ならば誤魔化し、現物を手に入れる。かつそれがどういうモノなのかも教える筋合いがない。
確かに【鍛冶】取得の手助けをして貰った。だからといってそれとこれは話が別だ。
棚上げに近いものがあるが、あくまでこれは場所を借りたに過ぎない。
コロナはそう思い、決断した。
そもそもコロナはこの状況を作り出すにあたって、昨日ギルドから渡された報酬を男に返却していた。
意外にがめつい男だと、コロナはこのときから感じていた。だから男に対して、あまり良い感情はもっていなかった。
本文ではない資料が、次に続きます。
(** * Risk analysis notebook: factor buckets, FMCAR and tracking portfolios

    A shallow embedding of [lectures/drafts/Risk analysis.ipynb].

    The notebook is a Python 2 script: integer [/] is floor division, the
    numbers it computes with are numpy [float64] values.  A [float64] is
    modelled as an extended real: a finite real number (rounding and overflow
    are not modelled: finite arithmetic is exact), the two infinities and NaN,
    with the IEEE-754 rules for the special values.  The finite values are
    real numbers, not rationals, because [Series.std] takes a square root;
    comparisons are decided by the total order of the reals.  Library calls
    (pandas, numpy) are modelled by what they compute on these values; a
    Python exception is the [Raise] outcome. *)

From Stdlib Require Import String.
From Stdlib Require Import Reals Lra Lia List Arith PeanoNat Bool Permutation.
From Stdlib Require Import Sorted.
Import ListNotations.

Open Scope R_scope.

(** ** Python outcomes *)

Inductive exn : Type :=
| ValueError
| NoUniqueSolution.

Inductive outcome (A : Type) : Type :=
| Ok (a : A)
| Raise (e : exn).

Arguments Ok {A} a.
Arguments Raise {A} e.
Lemma safe_join_plain (c : string) :
  plain c = true ->
  safe_join DOWNLOAD_FOLDER c = Some ("downloads/" ++ c)%string.
Proof.
  intro P. destruct (plain_inv _ P) as (H0 & H1 & H2 & F).
  unfold safe_join. change (DOWNLOAD_FOLDER =? "")%string with false. cbv iota.
  rewrite H0. cbn [negb]. rewrite (normpath_plain c P).
  unfold isabs. rewrite (startswith_sep_false c F), H2,
    (startswith_dotdot_false c F). cbn [orb].
  destruct (resolve_join_relative c (startswith_sep_false c F)) as [J _].
  rewrite J. reflexivity.
Qed.

Lemma long_name_plain (s : string) :
  (3 <= String.length s)%nat -> sep_free s = true -> plain s = true.
Proof.
  intros L F. unfold plain. rewrite F.
  destruct s as [| x [| y [| z s]]]; cbn in L; try lia.
  cbn. now destruct (x =? ".")%char, (y =? ".")%char.
Qed.

Lemma mp3_name_plain (title : string) :
  char_free "/" title = true -> plain (title ++ ".mp3") = true.
Proof.
  intro F. apply long_name_plain.
  - clear F. induction title as [| x t IH]; cbn in *; lia.
  - now rewrite sep_free_char_free, char_free_app, F.
Qed.

Lemma is_file_unlink_other (fs : filesystem) (p q : string) :
  q <> p -> is_file (unlink fs p) q = is_file fs q.
Proof.
  intro N. unfold is_file, unlink.
  induction fs as [| x fs IH]; cbn; [ reflexivity | ].
  destruct (String.eqb_spec x p) as [-> | Nx]; cbn.
  - apply String.eqb_neq in N. rewrite String.eqb_sym in N. now rewrite N.
  - now rewrite IH.
Qed.

(** X17. For a name that is a single component ([no "/"], not empty, not
    ["."] or [".."]) the endpoint goes by the file [downloads/<name>]
    alone: it is looked up, and it is opened and sent, with its removal
    registered, exactly when it is on disk; otherwise the answer is 404.
    The name [".."] is answered with 404 without a look at the disk. *)
Theorem download_file_plain_name (fs : filesystem) (name : string) :
  (plain name = true ->
   download_file fs name =
     if is_file fs ("downloads/" ++ name)
     then (Attachment ("downloads/" ++ name) [OsRemove ("downloads/" ++ name)],
           [EvStat ("downloads/" ++ name); EvOpen ("downloads/" ++ name)])
     else (Json 404 (error_body "File not found"),
           [EvStat ("downloads/" ++ name)]))
  /\ download_file fs ".." = (Json 404 (error_body "File not found"), []).
Proof.
  split; [ | reflexivity ].
  intro P. exact (download_file_joined fs name _ (safe_join_plain name P)).
Qed.

(** X18. What [download_songs] reports, [download_file] takes: for a title
    with no ["/"] the file name in the answer of [download_songs] leads
    [download_file] to the path [search_and_download_song] reported, and
    the file is delivered when it is there. *)
Theorem downloaded_name_is_deliverable (fs : filesystem) (title : string) :
  char_free "/" title = true ->
  safe_join DOWNLOAD_FOLDER (basename ("downloads/" ++ title ++ ".mp3"))
  = Some ("downloads/" ++ title ++ ".mp3")%string
  /\ (is_file fs ("downloads/" ++ title ++ ".mp3") = true ->
      download_file fs (basename ("downloads/" ++ title ++ ".mp3"))
      = (Attachment ("downloads/" ++ title ++ ".mp3")
           [OsRemove ("downloads/" ++ title ++ ".mp3")],
         [EvStat ("downloads/" ++ title ++ ".mp3");
          EvOpen ("downloads/" ++ title ++ ".mp3")])).
Proof.
  intro F.
  assert (B : basename ("downloads/" ++ title ++ ".mp3") = (title ++ ".mp3")%string).
  { change ("downloads/" ++ title ++ ".mp3")%string
      with ("downloads" ++ String "/" (title ++ ".mp3"))%string.
    unfold basename, sep.
    rewrite split_on_app, last_app_nonempty by apply split_on_nonempty.
    rewrite split_on_free; [ reflexivity | now rewrite char_free_app, F ]. }
  rewrite B.
  pose proof (safe_join_plain _ (mp3_name_plain title F)) as J.
  split; [ exact J | ].
  intro I. rewrite (download_file_joined fs _ _ J).
  change ("downloads/" ++ title ++ ".mp3")%string
    with ("downloads/" ++ (title ++ ".mp3"))%string in I.
  now rewrite I.
Qed.

Lemma working_files_os_remove (d : state) (p : string) :
  working_files (os_remove d p) = unlink (working_files d) p.
Proof.
  unfold working_files, os_remove. now destruct (cwd_files d).
Qed.

Lemma root_files_os_remove (d : state) (p q : string) :
  q <> p -> is_file (root_files (os_remove d p)) q = is_file (root_files d) q.
Proof.
  intro N. unfold os_remove. destruct (cwd_files d); cbn [root_files];
    [ reflexivity | now apply is_file_unlink_other ].
Qed.
(* ===== verification/Floats.v ===== *)
(** * Floating point

    Rust's [f32] and [f64] as IEEE values of [SpecFloat], rounding to nearest
    even, and the conversions of [std::time::Duration].  A duration is a number
    of nanoseconds. *)

From Stdlib Require Export SpecFloat.
From S2P Require Import Prelude.

Definition NANOS_PER_SEC : Z := 1000000000.

Module F32.
Definition of_Z (n : Z) : spec_float := binary_normalize 24 128 n 0 false.
Definition add : spec_float -> spec_float -> spec_float := SFadd 24 128.
Definition mul : spec_float -> spec_float -> spec_float := SFmul 24 128.
Definition div : spec_float -> spec_float -> spec_float := SFdiv 24 128.
(** The decimal literal [n / d], for [n] and [d] below 2^24. *)
Definition lit (n d : Z) : spec_float := div (of_Z n) (of_Z d).
(** [Duration::as_secs_f32] *)
Definition as_secs (d : Z) : spec_float :=
  add (of_Z (d / NANOS_PER_SEC)) (div (of_Z (d mod NANOS_PER_SEC)) (of_Z NANOS_PER_SEC)).
End F32.

Module F64.
Definition of_Z (n : Z) : spec_float := binary_normalize 53 1024 n 0 false.
Definition add : spec_float -> spec_float -> spec_float := SFadd 53 1024.
Definition mul : spec_float -> spec_float -> spec_float := SFmul 53 1024.
Definition div : spec_float -> spec_float -> spec_float := SFdiv 53 1024.
Definition sub : spec_float -> spec_float -> spec_float := SFsub 53 1024.
(** The decimal literal [n / d], for [n] and [d] below 2^53. *)
Definition lit (n d : Z) : spec_float := div (of_Z n) (of_Z d).
(** [Duration::as_secs_f64] *)
Definition as_secs (d : Z) : spec_float :=
  add (of_Z (d / NANOS_PER_SEC)) (div (of_Z (d mod NANOS_PER_SEC)) (of_Z NANOS_PER_SEC)).
End F64.

Definition round_half_even (num den : Z) : Z :=
  let q := num / den in
  match 2 * (num mod den) ?= den with
  | Lt => q
  | Gt => q + 1
  | Eq => if Z.even q then q else q + 1
  end.

(** [Duration::from_secs_f32] and [from_secs_f64], which panic on a negative
    number, on one that is not finite, and above 2^64 seconds. *)
Definition from_secs (x : spec_float) : option Z :=
  match x with
  | S754_zero _ => Some 0
  | S754_finite false m e =>
      let nanos :=
        if 0 <=? e then Zpos m * 2 ^ e * NANOS_PER_SEC
        else round_half_even (Zpos m * NANOS_PER_SEC) (2 ^ (- e)) in
      if nanos <? 2 ^ 64 * NANOS_PER_SEC then Some nanos else None
  | _ => None
  end.

Lemma round_half_even_nonneg num den : 0 <= num -> 0 < den -> 0 <= round_half_even num den.
Proof.
  intros Hn Hd. unfold round_half_even. pose proof (Z.div_pos num den Hn Hd).
  destruct (_ ?= _); [destruct (Z.even _) |..]; lia.
Qed.

Lemma from_secs_bounds x d : from_secs x = Some d -> 0 <= d < 2 ^ 64 * NANOS_PER_SEC.
Proof.
  unfold from_secs, NANOS_PER_SEC. destruct x as [s| | |[] m e]; try done; [intros [= <-]; lia |].
  destruct (Z.ltb_spec (if 0 <=? e then Z.pos m * 2 ^ e * 1000000000
    else round_half_even (Z.pos m * 1000000000) (2 ^ (- e))) (2 ^ 64 * 1000000000)) as [Hlt|]; [| done].
  intros [= <-]. split; [| done]. case_on; reflect_bools.
  - pose proof (Z.pow_nonneg 2 e ltac:(lia)). nia.
  - apply round_half_even_nonneg; [lia |]. apply Z.pow_pos_nonneg; lia.
Qed.

Example as_secs_f32_quarter : F32.as_secs 250000000 = S754_finite false 8388608 (-25).
Proof. vm_compute. reflexivity. Qed.
Example from_secs_f64_roundtrip : from_secs (F64.as_secs 1234567891) = Some 1234567891.
Proof. vm_compute. reflexivity. Qed.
依頼としてギルドに通しても良かった。でも縁があったのでこの男に頼むことにしたのだが……。失敗だったと言わざるを得ない。
(やはり縁故採用はよくないな)
縁故採用それは――
例外もあるが縁を重視して、能力に関与していない。その時点で、あまり期待してはいけない。これが前提なのだ。
「あ~ぁ、これじゃゴミだなぁ。残念だけど捨てるしかないな」
「溶かして、再利用すればいいんじゃないか?」
コロナはそう勧める。しかし、
「スキルで作ってないから、もう無理なんだよ。だからスキルを取得する前は赤字覚悟なんだよね」
「そういうものか?」
「そういうものなんだよ。あぁ~ぁ、だから僕がスキルで完成させようとしたのになぁ……」
男はまだブツクサと呟いている。コロナはそんな男にもう付き合っている気になれなくなっていた。
「それじゃ……ゴミなら貰ってもいいか?」
「うん? あぁ、いいよ。ゴミだし、ギルドに通す必要もないしね」
「ん? 作ったのが俺なのにギルドに通す必要あるのか?」
「だってそれは、僕が手に入れた鉱石だよ? それの販売手続きが必要になるじゃないか」
確かにそのようなことを聞いた覚えがある。全て自分で用意しないと面倒臭いことこの上ない。
「でもゴミだから、そんな必要もないわけさ。それよりそんなの持ち帰ってどうするつもり?
「ああ、記念に……と思ってな。今日は楽しめたし、想い出の品ってやつさ」
「ふぅ~ん。そういうものかね……。別に問題ないから良いよ」
「ありがとう。今日は良い経験になった」
「うん、どういたしまして。それじゃ気を付けて帰ってね」
言質を取ったコロナは、無事な1本を含め全てを収納道具にいれた。
そして軽くなった足取りで意気揚々と帰るのだった。